The median follow-up was 70 months and 61.3% of the men were African American. For low risk disease the 6-year bCR were 90.3% for RT and 85.6% for RRP (p = 0.23) and the 6-year post-salvage bCR were 90.3% vs. 90.9%, respectively (p = 0.84). For intermediate risk disease the 6-year bCR were 82.6% for RT and 59.7% for RRP (p < 0.001) and 82.6% vs. 74.0%, respectively, after including those salvaged with RT (p = 0.06). For high risk disease, the 6-year bCR were 67.4% for RT and 41.3% for RRP (p < 0.001) and after including those salvaged with RT was 67.4% vs. 43.1%, respectively (p < 0.001). However, there were no significant differences between the two groups in regards to DMPFS or PCSS.

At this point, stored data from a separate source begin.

(* ===== verification/Report.v ===== *)
(** * Reports: text, JSON, dashboard, comparison

    Models what is written for a finished run, line by line: [print_result]
    ([src/output/text.rs]), the value [print_json] serialises
    ([src/output/json.rs]) with [host_info_json] ([src/autodetect.rs]), the texts of
    the dashboard ([src/output/tui.rs]), [print_compare] ([src/engine/compare.rs]),
    and [print_output] over them; and the lines [main], the ramp task and the
    multi-NIC engine print on the way.  The serialiser ([serde_json::to_string_pretty])
    and the CSV writer's file are arguments; JSON objects list their fields in the
    order of the source.

    The theorems: the three reports of a run agree, field by field, with the
    snapshot, and on the line rate and its verdict; a whole number printed as a float reads
    back; the JSON value has no repeated
    key and no number that JSON cannot write. *)

From Stdlib Require Import ZArith Lia Bool String SpecFloat.
From stdpp Require Import base numbers option strings gmap list.
From S2P Require Import Prelude Float64 RustStr Ramp Dns Frame Stats WireLatency Config Engine Autodetect Output Host.
Import Output Host.

Open Scope Z_scope.

Module Report.
(** * zfs-win: the block reader (src/zfs-win/BlockReader.cpp)

    A shallow embedding of [ZFS::BlockReader], [ZFS::BlockStream] and
    [ZFS::BlockFile], and the properties of the block-resolution engine
    that follow from the code.

    Conventions of the embedding.
    - [uint64_t] and [size_t] values are numbers in [N]; every arithmetic
      operation of the source on them is followed by its reduction modulo
      [2^64] (an x64 build, where both types are 64 bits wide).  Lengths of
      vectors and positions inside a buffer are in [nat].
    - [std::vector<uint8_t>] is [list byte]; [std::list<blkptr_t*>] is
      [list blkptr_t].  The nodes of [m_bpl] are allocated one per list
      position and never shared, so the pointer kept in [m_cache.bp] is
      modelled by the position of the node in the leaf index.
    - A member function is a function of the fields it reads, returning the
      fields it writes, inside the [outcome] monad: a run either completes
      ([Done], with the device reads it issued, in order), stops on a failed
      [ASSERT] or on an access the C++ standard leaves undefined ([Crash]),
      or exhausts the fuel that bounds its [while] loops ([OutOfFuel]).
    - Everything the translation unit takes from headers that are not part
      of it (assertion macro, record size, codecs, checksums) is a field of
      the class [Externals]. *)

From Stdlib Require Import NArith Lia.
From Stdlib Require Strings.Byte.
From stdpp Require Import base numbers list.

Abbreviation byte := Byte.byte.

(** ** Machine integers *)

Definition wrap64 (x : N) : N := (x mod 2 ^ 64)%N.

(** [a + b], [a - b] and [a << k] on 64-bit unsigned operands. *)
Definition add64 (a b : N) : N := wrap64 (a + b).
Definition sub64 (a b : N) : N := wrap64 (a + 2 ^ 64 - wrap64 b).
Definition shl64 (a k : N) : N := wrap64 (N.shiftl a k).

(** ** On-disk records *)

(** [dva_t]: one physical copy of a block. *)
Record dva_t := { vdev : N; offset : N; gang : N }.

(** [cksum_t]: four 64-bit words. *)
Definition cksum_t : Type := N * N * N * N.

(** The checksum codes named by the [switch] of [Verify]; [ZIO_CHECKSUM_other]
    stands for every value of the [uint8_t] field that matches no label. *)
Inductive zio_checksum :=
| ZIO_CHECKSUM_ON
| ZIO_CHECKSUM_OFF
| ZIO_CHECKSUM_LABEL
| ZIO_CHECKSUM_GANG_HEADER
| ZIO_CHECKSUM_ZILOG
| ZIO_CHECKSUM_FLETCHER_2
| ZIO_CHECKSUM_FLETCHER_4
| ZIO_CHECKSUM_SHA256
| ZIO_CHECKSUM_ZILOG2
| ZIO_CHECKSUM_other (code : N).

(** The compression codes named by the [switch] of [Decompress]. *)
Inductive zio_compress :=
| ZIO_COMPRESS_ON
| ZIO_COMPRESS_OFF
| ZIO_COMPRESS_LZJB
| ZIO_COMPRESS_EMPTY
| ZIO_COMPRESS_GZIP_1
| ZIO_COMPRESS_GZIP_2
| ZIO_COMPRESS_GZIP_3
| ZIO_COMPRESS_GZIP_4
| ZIO_COMPRESS_GZIP_5
| ZIO_COMPRESS_GZIP_6
| ZIO_COMPRESS_GZIP_7
| ZIO_COMPRESS_GZIP_8
| ZIO_COMPRESS_GZIP_9
| ZIO_COMPRESS_ZLE
| ZIO_COMPRESS_other (code : N).
(** *** Register and look up *)

(** X2.  Below the size limit, a registered fact is what [get_fact] and
    [W3mGetFactValue] return for its name, stamped with the reading taken;
    names with another hash read as before, and a name with the same hash
    reads the new fact: the cache is keyed by the 32-bit hash alone. *)
Theorem register_then_get (e : Env) (name : string) (v guid : Z) (w : World) :
  Z.of_nat (size (m_fact_cache w)) < FACT_CACHE_SIZE_LIMIT ->
  let w' := register_fact e name v guid w in
  let stored :=
    mk_quest_fact name v (wrap64 (hrc_now e (clock_reads w))) guid
      (compute_fact_hash e name) in
  get_fact e name w' = Some stored /\
  W3mGetFactValue e name w' = v /\
  (forall other,
     compute_fact_hash e other <> compute_fact_hash e name ->
     get_fact e other w' = get_fact e other w) /\
  (forall other,
     compute_fact_hash e other = compute_fact_hash e name ->
     get_fact e other w' = Some stored).
Proof.
  intros Hsize w' stored.
  assert (Hc : m_fact_cache w'
               = <[compute_fact_hash e name := stored]> (m_fact_cache w)).
  { unfold w'. rewrite register_fact_world.
    cbn [m_fact_cache set_fact_cache]. unfold cache_after_register.
    fold stored.
    pose proof (size_insert_le (m_fact_cache w) (compute_fact_hash e name)
                  stored) as Hle.
    destruct (Z.ltb_spec FACT_CACHE_SIZE_LIMIT
                (Z.of_nat (size (<[compute_fact_hash e name:=stored]>
                                   (m_fact_cache w))))); [lia|reflexivity]. }
  assert (Hg : get_fact e name w' = Some stored).
  { unfold get_fact. rewrite Hc. apply lookup_insert_eq. }
  split; [exact Hg|].
  split; [unfold W3mGetFactValue; rewrite Hg; reflexivity|].
  split.
  - intros other Hne. unfold get_fact. rewrite Hc.
    apply lookup_insert_ne. congruence.
  - intros other Heq. unfold get_fact in *. rewrite Heq. exact Hg.
Qed.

Treatment approaches utilizing RRP +/- salvage radiation or RT +/- androgen deprivation yielded equivalent DMPFS and PCSS outcomes. Biochemical control rates, using their respective definitions, appeared equivalent or better in those who received treatment with RT.
我们分析了接受根治性耻骨后前列腺切除术(RRP)±挽救性放疗或确定性放疗(RT)±雄激素剥夺治疗的前列腺癌患者的治疗结果。
2003年至2010年期间,有251例患者接受了RRP治疗,469例患者接受了前列腺癌的RT治疗(≥7560 cGy)。采用Kaplan-Meier分析和对数秩检验比较两组之间的生化控制(bCR)、无远处转移生存期(DMPFS)和前列腺癌特异性生存期(PCSS)。
中位随访时间为70个月,61.3%的男性为非裔美国人。对于低风险疾病,RT组的6年bCR为90.3%,RRP组为85.6%(p = 0.23),挽救性治疗后的6年bCR分别为90.3%和90.9%(p = 0.84)。对于中风险疾病,RT组的6年bCR为82.6%,RRP组为59.7%(p < 0.001),纳入接受RT挽救性治疗的患者后分别为82.6%和74.0%(p = 0.06)。对于高风险疾病,RT组的6年bCR为67.4%,RRP组为41.3%(p < 0.001),纳入接受RT挽救性治疗的患者后分别为67.4%和43.1%(p < 0.001)。然而,两组在DMPFS或PCSS方面无显著差异。
采用RRP±挽救性放疗或RT±雄激素剥夺的治疗方法产生了相当的DMPFS和PCSS结果。按照各自的定义,接受RT治疗的患者的生化控制率似乎相当或更好。